Stored data entries:
***

Lemma index_remove cs ix id c :
  index_ok cs ix → cs !! id = Some c →
  index_ok (delete id cs) (delete_if (activeKey (reservation c)) id ix).
Proof.
  intros Hok Hc. destruct (live c) eqn:Hl.
  - rewrite (delete_if_indexed cs) by done. eapply index_retire; [done..| |].
    + intros j Hj. by rewrite lookup_delete_ne.
    + intros c'. by rewrite lookup_delete_eq.
  - rewrite (delete_if_dead cs) by done. destruct Hok as [Hix Hlive]. split.
    + intros key j Hj. destruct (Hix key j Hj) as (Hj0 & c' & Hc' & Hl' & Hk). split; [done|].
      exists c'. rewrite lookup_delete_ne; [done|]. intros <-. congruence.
    + intros j c' [_ Hc']%lookup_delete_Some. by apply Hlive.
Qed.

(** Filing a new live challenge under a fresh ID, after its predecessor under the
    same key was retired. *)
Lemma index_install cs ix r :
  index_ok cs ix → reservation_ID r ≠ "" → cs !! reservation_ID r = None →
  let previous := default "" (ix !! activeKey r) in
  let cs' := if negb (String.eqb previous "") then alter deactivate previous cs else cs in
  index_ok (<[reservation_ID r := {| reservation := r; failed := 0; live := true |}]> cs')
           (<[activeKey r := reservation_ID r]> ix).
Proof.
  intros Hok Hid Hfresh previous cs'. destruct Hok as [Hix Hlive].
  assert (Hfresh' : cs' !! reservation_ID r = None).
  { unfold cs'. destruct (negb _); [|done]. rewrite lookup_alter. case_decide as Hp; [|done].
    by rewrite Hp, Hfresh. }
  assert (Hcs' : ∀ j c, cs' !! j = Some c → live c = true →
    cs !! j = Some c ∧ activeKey (reservation c) ≠ activeKey r).
  { intros j c Hc Hl. unfold cs' in Hc.
    destruct (ix !! activeKey r) as [id|] eqn:E.
    - assert (Hp : previous = id) by (unfold previous; rewrite ?E; done). rewrite Hp in Hc.
      destruct (Hix _ _ E) as (Hne & c0 & Hc0 & Hl0 & Hk0).
      rewrite (proj2 (String.eqb_neq id "")) in Hc by done. cbn [negb] in Hc.
      rewrite lookup_alter in Hc. case_decide as Hij.
      + rewrite Hc0 in Hc. injection Hc as <-. done.
      + split; [done|]. intros Hk. apply Hij. specialize (Hlive j c Hc Hl). congruence.
    - assert (Hp : previous = "") by (unfold previous; rewrite ?E; done). rewrite Hp in Hc. split; [done|].
      intros Hk. specialize (Hlive j c Hc Hl). congruence. }
  split.
  - intros key j [[<- <-]|[Hne Hj]]%lookup_insert_Some.
    + split; [done|]. eexists. rewrite lookup_insert_eq. by split_and!.
    + destruct (Hix key j Hj) as (Hj0 & c & Hc & Hl & Hk). split; [done|]. exists c.
      rewrite lookup_insert_ne by congruence. split_and!; [|done..].
      unfold cs'. destruct (negb _) eqn:Hp; [|done]. rewrite lookup_alter_ne; [done|].
      intros Hpj. destruct (ix !! activeKey r) as [id|] eqn:E.
      2:{ unfold previous in Hp. rewrite ?E in Hp. done. }
      assert (Hp' : previous = id) by (unfold previous; rewrite ?E; done).
      destruct (Hix _ _ E) as (_ & c1 & Hc1 & _ & Hk1). congruence.
  - intros j c [[<- <-]|[Hne Hc]]%lookup_insert_Some.
    + intros _. cbn. by rewrite lookup_insert_eq.
    + intros Hl. destruct (Hcs' j c Hc Hl) as [Hc0 Hk]. rewrite lookup_insert_ne by done. by apply Hlive.
Qed.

***

## [ABOUT THIS EXERCISE]
Within the records above, the line carrying "rewrite lookup_alter in" starts the range and the last line ends it. Set down that range exactly.

## [SOLUTION FOR THIS TASK]
      rewrite lookup_alter in Hc. case_decide as Hij.
      + rewrite Hc0 in Hc. injection Hc as <-. done.
      + split; [done|]. intros Hk. apply Hij. specialize (Hlive j c Hc Hl). congruence.
    - assert (Hp : previous = "") by (unfold previous; rewrite ?E; done). rewrite Hp in Hc. split; [done|].
      intros Hk. specialize (Hlive j c Hc Hl). congruence. }
  split.
  - intros key j [[<- <-]|[Hne Hj]]%lookup_insert_Some.
    + split; [done|]. eexists. rewrite lookup_insert_eq. by split_and!.
    + destruct (Hix key j Hj) as (Hj0 & c & Hc & Hl & Hk). split; [done|]. exists c.
      rewrite lookup_insert_ne by congruence. split_and!; [|done..].
      unfold cs'. destruct (negb _) eqn:Hp; [|done]. rewrite lookup_alter_ne; [done|].
      intros Hpj. destruct (ix !! activeKey r) as [id|] eqn:E.
      2:{ unfold previous in Hp. rewrite ?E in Hp. done. }
      assert (Hp' : previous = id) by (unfold previous; rewrite ?E; done).
      destruct (Hix _ _ E) as (_ & c1 & Hc1 & _ & Hk1). congruence.
  - intros j c [[<- <-]|[Hne Hc]]%lookup_insert_Some.
    + intros _. cbn. by rewrite lookup_insert_eq.
    + intros Hl. destruct (Hcs' j c Hc Hl) as [Hc0 Hk]. rewrite lookup_insert_ne by done. by apply Hlive.
Qed.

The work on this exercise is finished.